6. Limited Transferability. During your lifetime only you can exercise the Option. The Option is not transferable except by will or by the applicable laws of descent and distribution. The Plan provides for exercise of the Option by a beneficiary designated on a Company-approved form. Notwithstanding the foregoing, the Committee, in its sole discretion, may permit you to assign or transfer the Option, subject to such terms and conditions as specified by the Committee.

7. Withholding Taxes. As a condition to the exercise of any portion of an Option, you must make such arrangements as the Company may require for the satisfaction of any federal, state, local or foreign withholding tax obligations that may arise in connection with such exercise.

8. Option Not an Employment or Service Contract. Nothing in the Plan or any Award granted under the Plan will be deemed to constitute an employment contract or


confer or be deemed to confer any right for you to continue in the employ of, or to continue any other relationship with, the Company or any Related Company or limit in any way the right of the Company or any Related Company to terminate your employment or other service relationship at any time, with or without cause.

9. No Right to Damages. You will have no right to bring a claim or to receive damages if you are required to exercise the vested portion of the Option within three months (one year in the case of Retirement, Disability or death) of your Termination of Service or if any portion of the Option is cancelled or expires unexercised. The loss of existing or potential profit in the Option will not constitute an element of damages in the event of your Termination of Service for any reason even if the termination is in violation of an obligation of the Company or a Related Company to you.

10. Binding Effect. The Grant Notice and this Agreement will inure to the benefit of the successors and assigns of the Company and be binding upon you and your heirs, executors, administrators, successors and assigns.

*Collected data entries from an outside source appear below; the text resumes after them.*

(** ** Access to the engine and to the stores *)

Definition get_eng : M est xdma_engine := gets s_eng.
Definition upd_eng (f : xdma_engine -> xdma_engine) : M est unit :=
  modify (fun s => set_s_eng (f (s_eng s)) s).
Definition upd_xdev (f : xdma_dev -> xdma_dev) : M est unit :=
  modify (fun s => set_s_xdev (f (s_xdev s)) s).

(** Dereference of a transfer pointer; a freed transfer is undefined behaviour. *)
Definition get_xfer (t : Z) : M est xdma_transfer :=
  let* s := get in deref (s_xfers s !! t).
Definition put_xfer (t : Z) (x : xdma_transfer) : M est unit :=
  modify (fun s => set_s_xfers (<[t := x]> (s_xfers s)) s).
Definition upd_xfer (t : Z) (f : xdma_transfer -> xdma_transfer) : M est unit :=
  let* x := get_xfer t in put_xfer t (f x).

Definition get_sgt (g : Z) : M est sg_table :=
  let* s := get in deref (s_sgts s !! g).
Definition upd_sgt (g : Z) (f : sg_table -> sg_table) : M est unit :=
  let* x := get_sgt g in modify (fun s => set_s_sgts (<[g := f x]> (s_sgts s)) s).

Definition get_req (r : Z) : M est xdma_request_cb :=
  let* s := get in deref (s_reqs s !! r).
Definition upd_req (r : Z) (f : xdma_request_cb -> xdma_request_cb) : M est unit :=
  let* x := get_req r in modify (fun s => set_s_reqs (<[r := f x]> (s_reqs s)) s).

Definition get_caio (c : Z) : M est cdev_async_io :=
  let* s := get in deref (s_caios s !! c).
Definition upd_caio (c : Z) (f : cdev_async_io -> cdev_async_io) : M est unit :=
  let* x := get_caio c in modify (fun s => set_s_caios (<[c := f x]> (s_caios s)) s).

Definition get_cb (c : Z) : M est xdma_io_cb :=
  let* s := get in deref (s_cbs s !! c).
Definition upd_cb (c : Z) (f : xdma_io_cb -> xdma_io_cb) : M est unit :=
  let* x := get_cb c in modify (fun s => set_s_cbs (<[c := f x]> (s_cbs s)) s).

(** Update of the descriptor [engine->desc + i]. *)
Definition upd_desc (i : Z) (f : xdma_desc -> xdma_desc) : M est unit :=
  let* e := get_eng in
  let* ring := deref (e_desc e) in
  let* ring' := deref (zupdate ring i f) in
  upd_eng (set_e_desc (Some ring')).

(** ** Rules for the accessors *)

Section rules.
Context `{Env}.

Lemma wp_get_eng (Q : xdma_engine -> est -> Prop) s : Q (s_eng s) s -> wp get_eng Q s.
Proof. done. Qed.

Lemma wp_upd_eng f (Q : unit -> est -> Prop) s :
  Q tt (set_s_eng (f (s_eng s)) s) -> wp (upd_eng f) Q s.
Proof. done. Qed.

Lemma wp_get_xfer t x (Q : xdma_transfer -> est -> Prop) s :
  s_xfers s !! t = Some x -> Q x s -> wp (get_xfer t) Q s.
Proof. intros Hx HQ. unfold wp, get_xfer, bind, get, deref. by rewrite Hx. Qed.

Lemma wp_put_xfer t x (Q : unit -> est -> Prop) s :
  Q tt (set_s_xfers (<[t := x]> (s_xfers s)) s) -> wp (put_xfer t x) Q s.
Proof. done. Qed.

Lemma wp_upd_xfer t f x (Q : unit -> est -> Prop) s :
  s_xfers s !! t = Some x ->
  Q tt (set_s_xfers (<[t := f x]> (s_xfers s)) s) -> wp (upd_xfer t f) Q s.
Proof. intros Hx HQ. apply wp_bind. eapply wp_get_xfer; eauto. Qed.

Lemma wp_get_sgt g x (Q : sg_table -> est -> Prop) s :
  s_sgts s !! g = Some x -> Q x s -> wp (get_sgt g) Q s.
Proof. intros Hx HQ. unfold wp, get_sgt, bind, get, deref. by rewrite Hx. Qed.

Lemma wp_upd_sgt g f x (Q : unit -> est -> Prop) s :
  s_sgts s !! g = Some x ->
  Q tt (set_s_sgts (<[g := f x]> (s_sgts s)) s) -> wp (upd_sgt g f) Q s.
Proof. intros Hx HQ. apply wp_bind. eapply wp_get_sgt; eauto. Qed.

Lemma wp_get_req r x (Q : xdma_request_cb -> est -> Prop) s :
  s_reqs s !! r = Some x -> Q x s -> wp (get_req r) Q s.
Proof. intros Hx HQ. unfold wp, get_req, bind, get, deref. by rewrite Hx. Qed.

Lemma wp_upd_req r f x (Q : unit -> est -> Prop) s :
  s_reqs s !! r = Some x ->
  Q tt (set_s_reqs (<[r := f x]> (s_reqs s)) s) -> wp (upd_req r f) Q s.
Proof. intros Hx HQ. apply wp_bind. eapply wp_get_req; eauto. Qed.

Lemma wp_get_cb c x (Q : xdma_io_cb -> est -> Prop) s :
  s_cbs s !! c = Some x -> Q x s -> wp (get_cb c) Q s.
Proof. intros Hx HQ. unfold wp, get_cb, bind, get, deref. by rewrite Hx. Qed.

Lemma wp_upd_cb c f x (Q : unit -> est -> Prop) s :
  s_cbs s !! c = Some x ->
  Q tt (set_s_cbs (<[c := f x]> (s_cbs s)) s) -> wp (upd_cb c f) Q s.
Proof. intros Hx HQ. apply wp_bind. eapply wp_get_cb; eauto. Qed.

Lemma wp_upd_desc (i : Z) f (ring : list xdma_desc) (Q : unit -> est -> Prop) s :
  e_desc (s_eng s) = Some ring ->
  0 <= i < Z.of_nat (length ring) ->
  (forall d, zlookup ring i = Some d ->
     Q tt (set_s_eng (set_e_desc (Some (<[Z.to_nat i := f d]> ring)) (s_eng s)) s)) ->
  wp (upd_desc i f) Q s.
Proof.
  intros Hr Hi HQ. destruct (zupdate_in ring i f Hi) as (d & Hd & Hu).
  unfold wp, upd_desc, get_eng, gets, bind, deref. rewrite Hr, Hu. by apply HQ.
Qed.

Lemma wp_emit ev (Q : unit -> est -> Prop) s :
  Q tt (set_log (ev :: log_of s) s) -> wp (emit ev) Q s.
Proof. done. Qed.

Lemma wp_read_register a (Q : Z -> est -> Prop) s :
  Q (u32 (io_read (s_log s) a))
    (set_log (EvRead a (u32 (io_read (s_log s) a)) :: s_log s) s) ->
  wp (read_register a) Q s.
Proof. done. Qed.

Lemma wp_write_register v a (Q : unit -> est -> Prop) s :
  Q tt (set_log (EvWrite a v :: s_log s) s) -> wp (write_register v a) Q s.
Proof. done. Qed.

Lemma wp_kcall f args (Q : Z -> est -> Prop) s :
  Q (kernel (s_log s) f args)
    (set_log (EvCall f args (kernel (s_log s) f args) :: s_log s) s) ->
  wp (kcall f args) Q s.
Proof. done. Qed.

Lemma wp_kdo f args (Q : unit -> est -> Prop) s :
  Q tt (set_log (EvCall f args 0 :: s_log s) s) -> wp (kdo f args) Q s.
Proof. done. Qed.
End rules.

(** [drv_step] extends [wp_step] with the accessors. *)
Ltac drv_step :=
  lazymatch goal with
  | |- wp get_eng _ _ => apply wp_get_eng
  | |- wp (upd_eng _) _ _ => apply wp_upd_eng
  | |- wp (put_xfer _ _) _ _ => apply wp_put_xfer
  | |- wp (read_register _) _ _ => apply wp_read_register
  | |- wp (write_register _ _) _ _ => apply wp_write_register
  | |- wp (kcall _ _) _ _ => apply wp_kcall
  | |- wp (kdo _ _) _ _ => apply wp_kdo
  | |- wp (get_xfer _) _ _ => eapply wp_get_xfer; [by eauto|]
  | |- wp (upd_xfer _ _) _ _ => eapply wp_upd_xfer; [by eauto|]
  | |- _ => wp_step
  end.
Ltac drv_go := repeat (drv_step; cbn beta).

(** ** Growth of the log

    [extends lg lg']: [lg'] is [lg] with later events of the DMA layer: register
    accesses, and calls of the kernel other than the ones that answer an
    asynchronous request, or pin or give back a page of a user buffer. *)
Definition driver_event (ev : event) : bool :=
  match ev with
  | EvCall f _ _ => negb (String.eqb f "put_page" || String.eqb f "pinned page" || String.eqb f "ki_complete")
  | _ => true
  end.

Definition extends (lg lg' : list event) : Prop :=
  exists l, lg' = l ++ lg /\ Forall (fun ev => driver_event ev = true) l.

#[export] Instance extends_preorder : PreOrder extends.
Proof.
  split; [by exists []|]. intros l1 l2 l3 (a & -> & Ha) (b & -> & Hb). exists (b ++ a).
  rewrite app_assoc. split; [done|]. by apply Forall_app.
Qed.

11. Section 409A. Notwithstanding any provision of the Plan, the Grant Notice or this Agreement to the contrary, the Committee may, at any time and without your consent, modify the terms of the Option as it determines appropriate to avoid the imposition of interest or penalties under Section 409A; provided, however, that the Company makes no representations that the Option will be exempt from or comply with Section 409A and makes no undertaking to preclude Section 409A from applying to the Option.